A mid-stage curtain then opens to reveal all the twelve men on stage having exchanged their white underpants for black (although this may have happened earlier in the dance; I’m not certain), with several either moving to or already stationed upstage right, and one man positioned atop a high pedestal (constructed, as I recall, by parts of the bunk bed / table arrangement). This man walks toward the stage right end of this platform, and dives off (as if diving off a cliff) – into the arms of the men stationed beneath. He then joins that group, and another of these men breaks off from the group, climbs up the pedestal, walks toward the stage right end, and dives off, into the arms of the men waiting below. Then another man … you get the idea. It continues this way for eons. I’m not certain, but to my recollection the man with the beard was watching, or directing. Then the house curtain comes down.
Notwithstanding the dance’s description, to me it’s unmistakable that Preljocaj’s dance is an extended diatribe in which the religion depicted violates one of its central principles and instead focuses on demanding obedience and orthodoxy: music is allowed only to the extent it can be controlled and channeled; individual freedom of expression in other respects is eliminated. Those who follow the prescribed tenets are reduced to being robotic lemmings (they may have represented a body “surrendering” so it could be “recreated anew,” but what’s surrendered and recreated is robotic discipline). And in the process of insuring conformity and obedience, this religion has abandoned one of the alternatives presented when the dance began: caring for the individual human being.

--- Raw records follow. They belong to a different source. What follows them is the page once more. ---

Lemma zsum_unique {A} (key : A -> string) l r :
  NoDup (map key l) -> r ∈ l -> zsum (fun x => if String.eqb (key x) (key r) then 1 else 0) l = 1.
Proof.
  induction l as [|x l IH]; [by intros _ ?%not_elem_of_nil|]. cbn [map].
  rewrite list.NoDup_cons. intros [Hx Hl] Hr. rewrite zsum_cons.
  apply elem_of_cons in Hr as [->|Hr].
  - rewrite String.eqb_refl, zsum_zero; [done|]. intros y Hy.
    destruct (String.eqb_spec (key y) (key x)) as [E|]; [|done]. exfalso. apply Hx.
    rewrite <- E. by apply list_elem_of_fmap_2.
  - rewrite IH by done. destruct (String.eqb_spec (key x) (key r)) as [E|]; [|done].
    exfalso. apply Hx. rewrite E. by apply list_elem_of_fmap_2.
Qed.

(** Moving the quantity of one position moves the holdings of its key. *)
Lemma holdings_change s s' p f n account code :
  book_ok s -> p ∈ positions s ->
  positions s' = positions (update_position (p_position_id p) f s) ->
  (forall r, p_account_id (f r) = p_account_id r /\ p_code (f r) = p_code r /\
             p_quantity (f r) = p_quantity r + n) ->
  holdings s' account code = holdings s account code + at_key (p_account_id p) (p_code p) n account code.
Proof.
  intros [Hid _ _] Hp Hps Hf. unfold holdings. rewrite Hps. cbn.
  rewrite (zsum_update_rows _ _ _ _ (at_key (p_account_id p) (p_code p) n account code)).
  - rewrite zsum_unique by done. lia.
  - intros r Hr E%String.eqb_eq. rewrite (NoDup_map_inj _ _ r p Hid Hr Hp E).
    unfold held, at_key. destruct (Hf p) as (-> & -> & ->).
    destruct (String.eqb (p_account_id p) account && String.eqb (p_code p) code); lia.
Qed.

Lemma keeps_holdings s s' : keeps s s' -> forall a c, holdings s' a c = holdings s a c.
Proof. intros [Hp _ _ _ _] a c. unfold holdings. by rewrite Hp. Qed.

Section Holdings.
Context (new_message_id : string -> nat -> string) (py_repr : json -> string)
  (json_loads : string -> res json) (sql_sum : list float -> float).

Lemma buy_fill_holdings o xid q price at' settings s s' r a c :
  1 <= q -> book_ok s -> is_code_field (order_code o) ->
  _apply_buy_fill new_message_id o xid q price at' settings s = Ok (s', r) ->
  holdings s' a c = holdings s a c + at_key (order_account o) (order_code o) q a c /\
  exists ty id n, r = position_changed ty id n.
Proof.
  unfold _apply_buy_fill. intros Hq Hok Hcode H. bind_inv H. destruct a2 as [[s1 id] status].
  bind_inv H. injection H as <- <-. split; [|by do 3 eexists].
  apply insert_position_event_ok in Ha2 as (_ & Hps & _). destruct a0 as [p|].
  - apply position_by_account_code_ok in Ha as (Hp & Hacc & Hc & _). bind_inv Ha1.
    injection Ha1 as <- <- <-. rewrite validate_code_fixed in Hc by done. injection Hc as Hc.
    unfold order_account, order_code. rewrite <- Hacc, Hc.
    by apply (holdings_change s _ p _ q _ _ Hok Hp Hps).
  - unfold fresh in Ha1. apply res_bind_ok in Ha1 as (avg & _ & Ha1).
    apply res_bind_ok in Ha1 as (rows & Hrows & [= <- <- <-]).
    apply insert_row_ok in Hrows as [-> _]. unfold holdings. rewrite Hps. cbn.
    rewrite zsum_snoc. done.
Qed.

There is no indication who the man with the beard represents. There were twelve dancers in the cast. So either all twelve were disciples (and maybe one of them Judas), or one did double-duty as a disciple and a Jesus figure. If Jesus was not represented, then the comments in the program note make no sense – aside from inaccurately representing the dance. But even if the bearded man was supposed to represent Judas, then Preljocaj appears to be attributing the acts he describes onstage to Judas, which also makes little sense unless he’s arguing that this religion’s failure is the product of Judas’s influence (as in: Judas, pictured at the dance’s beginning, is metaphorically anticipating the consequences of his betrayal, and then co-opts Jesus’s teachings) – which again isn’t what’s indicated in the program note. Either way, MC 14/22 is neither a “hymn to the male body” (unless one makes assumptions that I’m not prepared here to explain), nor is it a celebration of the triumph of humane religious values: it’s a condemnation of orthodoxy.

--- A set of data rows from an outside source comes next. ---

(** C8. An exit command the core queues sells what was intended and no more: it
    comes from an exit intent of an existing, not closed position, for at least
    one share and at most the shares the position has available, with no command
    of its own yet, under settings that are a simulation in all three modes,
    without the kill switch, without live trading and without short selling; it
    is one new QUEUED row that the command store's validators accept, and with it
    one SELL order of that quantity, with nothing filled, is inserted. *)
Theorem queued_exit_is_close_only exit_intent_id s now w w' :
  queue_live_sim_exit_order_command new_message_id py_repr hash_payload sql_sum exit_intent_id s now w
    = (w', Ok tt) ->
  exists x p c o,
    get_live_sim_exit_intent (ledger w) exit_intent_id = Some x /\
    get_live_sim_position (ledger w) (xi_position_id x) = Some p /\
    exit_allowed s p x /\
    commands (gateway w) !! gc_command_id c = None /\
    commands (gateway w') = <[gc_command_id c := c]> (commands (gateway w)) /\
    gc_status c = GS.QUEUED /\ gc_payload c = _build_gateway_exit_order_payload p x s /\
    validate_command_type_allowed py_repr (gc_command_type c) (Some (command_of c)) = None /\
    orders (ledger w') = orders (ledger w) ++ [o] /\
    order_side o = LiveSimSide.SELL /\ lo_gateway_command_id (or_rec o) = Some (gc_command_id c) /\
    lo_quantity (or_rec o) = xi_quantity x /\ lo_filled_quantity (or_rec o) = 0 /\
    lo_remaining_quantity (or_rec o) = xi_quantity x.
Proof.
  unfold queue_live_sim_exit_order_command. intros H.
  apply bind_ok in H as (w0 & w0' & [= <- <-] & H).
  destruct (get_live_sim_exit_intent _ _) as [x|]; [|done].
  destruct (get_live_sim_position _ _) as [p|] eqn:Ep; [|done].
  destruct (_exit_safety_reasons _ _ _ _ _ _) eqn:Er.
  2: { by apply bind_ok in H as (w1 & u & _ & H). }
  apply bind_ok in H as (w1 & r & Henq & H).
  destruct (er_accepted r) eqn:Eacc; [|by apply bind_ok in H as (w2 & u & _ & H)].
  destruct (enqueue_accepted _ _ _ _ _ _ _ _ _ _ _ Henq Eacc)
    as (c & Hn & Hcs & Hp & _ & Hst & Hv & Hid & Ht & Hl).
  rewrite Hid in H. apply record_exit_ok in H as (Hg & o & Ho & Hside & Hcmd & Hq & Hf & Hrem); [|done].
  exists x, p, c, o. rewrite Hg, Ho, Hl. split_and!; try done.
  by eapply no_exit_reasons.
Qed.

(** What the reasons of [_exit_safety_reasons] let through, the command
    store lets through: the payload built for an exit without reasons against it
    passes [validate_command_type_allowed]. *)
Theorem exit_without_reasons_validates w p x s now id at' :
  _exit_safety_reasons sql_sum w p x s now = [] ->
  str_true (xi_idempotency_key x) = true -> str_true (p_position_id p) = true ->
  str_true (xi_exit_intent_id x) = true ->
  validate_command_type_allowed py_repr "send_order" (Some (exit_command id at' p x s)) = None.
Proof. intros H. apply exit_payload_validates. by eapply no_exit_reasons. Qed.

(** What can happen between exit runs: anything that leaves the exit signals and
    intents alone (ticks, the gateway's status, commands, orders, positions). *)
Inductive later (w w' : world) : Prop :=
| later_run s dry_run queue_commands position_id code limit now :
    w' = (run_live_sim_exit_once new_message_id py_repr hash_payload sql_sum s dry_run
            queue_commands position_id code limit now w).1 -> later w w'
| later_other :
    exit_signals (ledger w') = exit_signals (ledger w) ->
    exit_intents (ledger w') = exit_intents (ledger w) -> later w w'.

(** A position gets one exit intent per signal that is never closed: once a
    signal of the position was made into an exit intent, then whatever queueing
    it answers (a refusal by the safety reasons or by the command store
    included), no number of later exit runs, under any settings and prices,
    makes another exit intent for the position. *)
Theorem exit_attempt_blocks_position position_id signal_id x s1 s2 now w w1 w2 w3 i r :
  get_live_sim_exit_signal (ledger w) signal_id = Some x -> xs_position_id x = position_id ->
  create_live_sim_exit_intent new_message_id position_id (Some signal_id) s1 w = (w1, Ok i) ->
  queue_live_sim_exit_order_command new_message_id py_repr hash_payload sql_sum
    (xi_exit_intent_id i) s2 now w1 = (w2, r) ->
  rtc later w2 w3 ->
  exits_of position_id (ledger w3) = exits_of position_id (ledger w1) /\
  signalled position_id (ledger w3) = true.
Proof.
  intros Hx Hpos Hcreate Hqueue Hlater.
  apply create_signalled with (pid := position_id) (x := x) in Hcreate; [|done..].
  pose proof (spares_queue new_message_id py_repr hash_payload sql_sum position_id
                (xi_exit_intent_id i) s2 now w1) as [H1 H2].
  rewrite Hqueue in H1, H2. cbn [fst] in H1, H2. rewrite <- H1. specialize (H2 Hcreate).
  clear H1 Hqueue.
  induction Hlater as [w2|w2 w2' w3 Hstep _ IH]; [done|].
  assert (no_new_exit position_id (ledger w2) (ledger w2')) as [H3 H4].
  { destruct Hstep as [s d q p c l n ->|Hsig Hint];
      [by apply run_no_new_exit|by apply no_new_exit_same]. }
  rewrite <- H3. by apply IH, H4.
Qed.
End Properties.

(** ** A sample exit *)

(** [kill] is the kill switch. *)
Definition sample_lifecycle (kill : bool) : LifecycleSettings :=
  {| gate_settings :=
       {| event_settings := sample_settings; trading_mode := TradingMode.LIVE_SIM;
          live_sim_enabled := true; live_sim_allowed := true; live_real_allowed := false;
          live_sim_order_routing_enabled := true; live_sim_gateway_command_enabled := true;
          live_sim_kill_switch := kill; live_sim_account_id := "8112345611";
          live_sim_stale_tick_sec := 15; live_sim_entry_window_start := "09:05:00";
          live_sim_entry_window_end := "14:30:00"; live_sim_order_exchange := "KRX";
          live_sim_nxt_support_confirmed := false; ai_sidecar_tools_enabled := false;
          ai_sidecar_order_tools_enabled := false; live_sim_max_daily_order_count := 3;
          live_sim_max_daily_notional := f_of_Z 300000; live_sim_max_daily_loss := f_zero;
          live_sim_max_daily_loss_pct := f_zero |};
     live_sim_cancel_enabled := true; live_sim_cancel_unfilled_enabled := true;
     live_sim_cancel_kill_switch := false; live_sim_cancel_order_ttl_sec := 60;
     live_sim_cancel_max_commands_per_run := 3; live_sim_cancel_require_broker_order_no := true;
     live_sim_cancel_allow_without_broker_order_no := false;
     live_sim_exit_engine_enabled := true; live_sim_exit_order_creation_enabled := true;
     live_sim_exit_gateway_command_enabled := true; live_sim_exit_allow_sell_close_only := true;
     live_sim_exit_allow_short := false; live_sim_exit_default_order_type := "LIMIT";
     live_sim_exit_stop_loss_pct := f_of_Z 3; live_sim_exit_take_profit_pct := f_of_Z 5;
     live_sim_exit_trailing_activation_pct := f_of_Z 2; live_sim_exit_trailing_stop_pct := f_lit 5 2;
     live_sim_exit_min_hold_sec := 30; live_sim_exit_max_hold_sec := 1800;
     live_sim_exit_eod_flatten_enabled := false; live_sim_exit_eod_flatten_time := "15:15:00";
     live_sim_exit_max_commands_per_run := 3; live_sim_exit_price_offset_ticks := 0;
     live_sim_default_hoga := "00"; live_sim_config_version := "v1" |}.

(** Four shares bought at 70,000, the price now 60,000, the gateway alive. *)
Definition sample_now : Z := 1709164920000000.
Definition sample_world : world :=
  {| ledger := sample_filled; gateway := empty_store;
     ticks := {["005930" := {| tk_price := f_of_Z 60000; tk_event_ts := datetime_to_wire sample_now;
                        tk_spread_ticks := 1 |}]};
     gateway_status := list_to_map
       [("last_heartbeat_at", datetime_to_wire sample_now); ("gateway_orderable", "true")] |}.

Definition sample_hash (p : payload) : string := "hash".
#[local] Instance sample_routing : RoutingGate := boundary_gate no_resolutions.

Definition sample_run (kill : bool) (w : world) : world * res run_counts :=
  run_live_sim_exit_once sample_id sample_repr sample_hash sample_sum (sample_lifecycle kill) false true
    None None None sample_now w.

(** The stop loss fires and the exit is queued. *)
Example sample_exit_queued :
  (let (w, r) := sample_run false sample_world in
   (map p_status (positions (ledger w)), map xi_status (exit_intents (ledger w)),
    map gc_status (rows (commands (gateway w))),
    match r with Ok n => Some (rc_queued n, rc_errors n) | Err _ => None end)) =
  ([PS.CLOSING], ["COMMAND_QUEUED"], [GS.QUEUED], Some (1, [])).
Proof. vm_compute. reflexivity. Qed.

There’s no question that Preljocaj is a highly original choreographer, with the ability to create images that are vivid and enduring and that make principled visual statements. He did that with Spectral Evidence, for New York City Ballet, and he’s done that again with MC 14/22. It’s a skillfully crafted piece of work. And certainly other artists have made arguments similar to those Preljocaj makes here in different mediums, and although many might find the references here vulgar and heretical, I don’t doubt that to some extent Preljocaj may here be preaching to the choir. My gripe is two-fold: that the dance’s description is intentionally deceiving, and that Preljocaj could have said what he wanted to say without the numbing repetition of images.
My critical hat goes off to the dancers who had to endure this self-indulgency. Each executed brilliantly.

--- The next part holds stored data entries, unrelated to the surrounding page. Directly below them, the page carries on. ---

(** The broker's row of an open order agrees with it. *)
Record open_order_agrees (broker : gmap string broker_order) (o : order_row) : Prop := {
  ag_broker_row : exists b,
    str_true (no_of (lo_broker_order_no (or_rec o))) = true /\
    broker !! no_of (lo_broker_order_no (or_rec o)) = Some b /\
    bo_code b = Some (lo_code (or_rec o)) /\
    int_differ (lo_remaining_quantity (or_rec o)) (bo_remaining_quantity b) = Ok false /\
    int_differ (lo_quantity (or_rec o)) (bo_quantity b) = Ok false /\
    (_canonical_broker_open_order_status b = EmptyString \/
     _canonical_broker_open_order_status b = _canonical_local_open_order_status o)
}.

Lemma open_order_checks_quiet m o xs :
  open_order_checks m o = Ok xs -> quiet xs <-> open_order_agrees m o.
Proof.
  unfold open_order_checks. cbv zeta. set (no := no_of _).
  destruct (str_true no) eqn:En; cbn [negb].
  2: { intros [= <-]. split; [done|]. intros [(b & Hn & _)]. fold no in Hn. congruence. }
  destruct (m !! no) as [b|] eqn:Em.
  2: { intros [= <-]. split; [done|]. intros [(b & _ & Hb & _)]. fold no in Hb. congruence. }
  intros (r & Hr & (q & Hq & [= <-])%res_bind_ok)%res_bind_ok.
  rewrite !quiet_app, !quiet_counted by auto 10 with mismatches. split.
  - intros (H1%negb_false_iff%bool_decide_eq_true & -> & -> & H4). split. exists b. fold no.
    split_and!; try done. apply andb_false_iff in H4 as [H4|H4].
    + left. by destruct (_canonical_broker_open_order_status b).
    + right. by apply negb_false_iff, String.eqb_eq in H4.
  - intros [(b' & _ & Hb & H1 & H2 & H3 & H4)]. fold no in Hb. rewrite Em in Hb. injection Hb as <-.
    rewrite H2 in Hr. rewrite H3 in Hq. injection Hr as <-. injection Hq as <-.
    split_and!; [by rewrite bool_decide_eq_true_2|done..|].
    destruct H4 as [->| ->]; [done|]. by rewrite String.eqb_refl, andb_false_r.
Qed.

(** Below [2^53] shares the comparison is that of the numbers. *)
Lemma int_value_exact n : Z.abs n < 2 ^ 53 -> _optional_int_value (Some (JInt n)) = Ok (Some n).
Proof. intros H. unfold _optional_int_value. cbn [_optional_float_value]. by rewrite f_trunc_of_Z. Qed.

Lemma int_differ_exact a b :
  Z.abs a < 2 ^ 53 -> Z.abs b < 2 ^ 53 -> int_differ a b = Ok false <-> a = b.
Proof.
  intros Ha Hb. unfold int_differ. rewrite !int_value_exact by done. cbn.
  destruct (Z.eqb_spec a b); naive_solver.
Qed.

Definition has_local_order (local : gmap string order_row) (b : broker_order) : Prop :=
  str_true (no_of (bo_broker_order_no b)) = true /\ is_Some (local !! no_of (bo_broker_order_no b)).

Lemma broker_order_checks_quiet m b : quiet (broker_order_checks m b) <-> has_local_order m b.
Proof.
  unfold broker_order_checks, has_local_order. cbv zeta. rewrite quiet_counted, negb_false_iff, andb_true_iff.
  by rewrite bool_decide_eq_true.
Qed.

As it turns out, the two dances on this program do have some things in common, and it’s not a celebration of the male or female body: first, each relegates its audience to being voyeurs; more importantly, each describes a manner of controlling temptation that, arguably, the body represents – one by avoidance, the other by suppression. In both respects, it’s not pleasant – as the opening night audience appeared to recognize. Opening night audiences are often filled with people affiliated with who have some affinity for the company, and cheer wildly regardless of the merits of what was presented. Here, for each dance, the curtain opened, there was applause, the curtain came down, and that was it.
I hope Scottish Ballet returns, even with a program that’s as provocative as this one. But “This is My Body…” is a program best forgotten.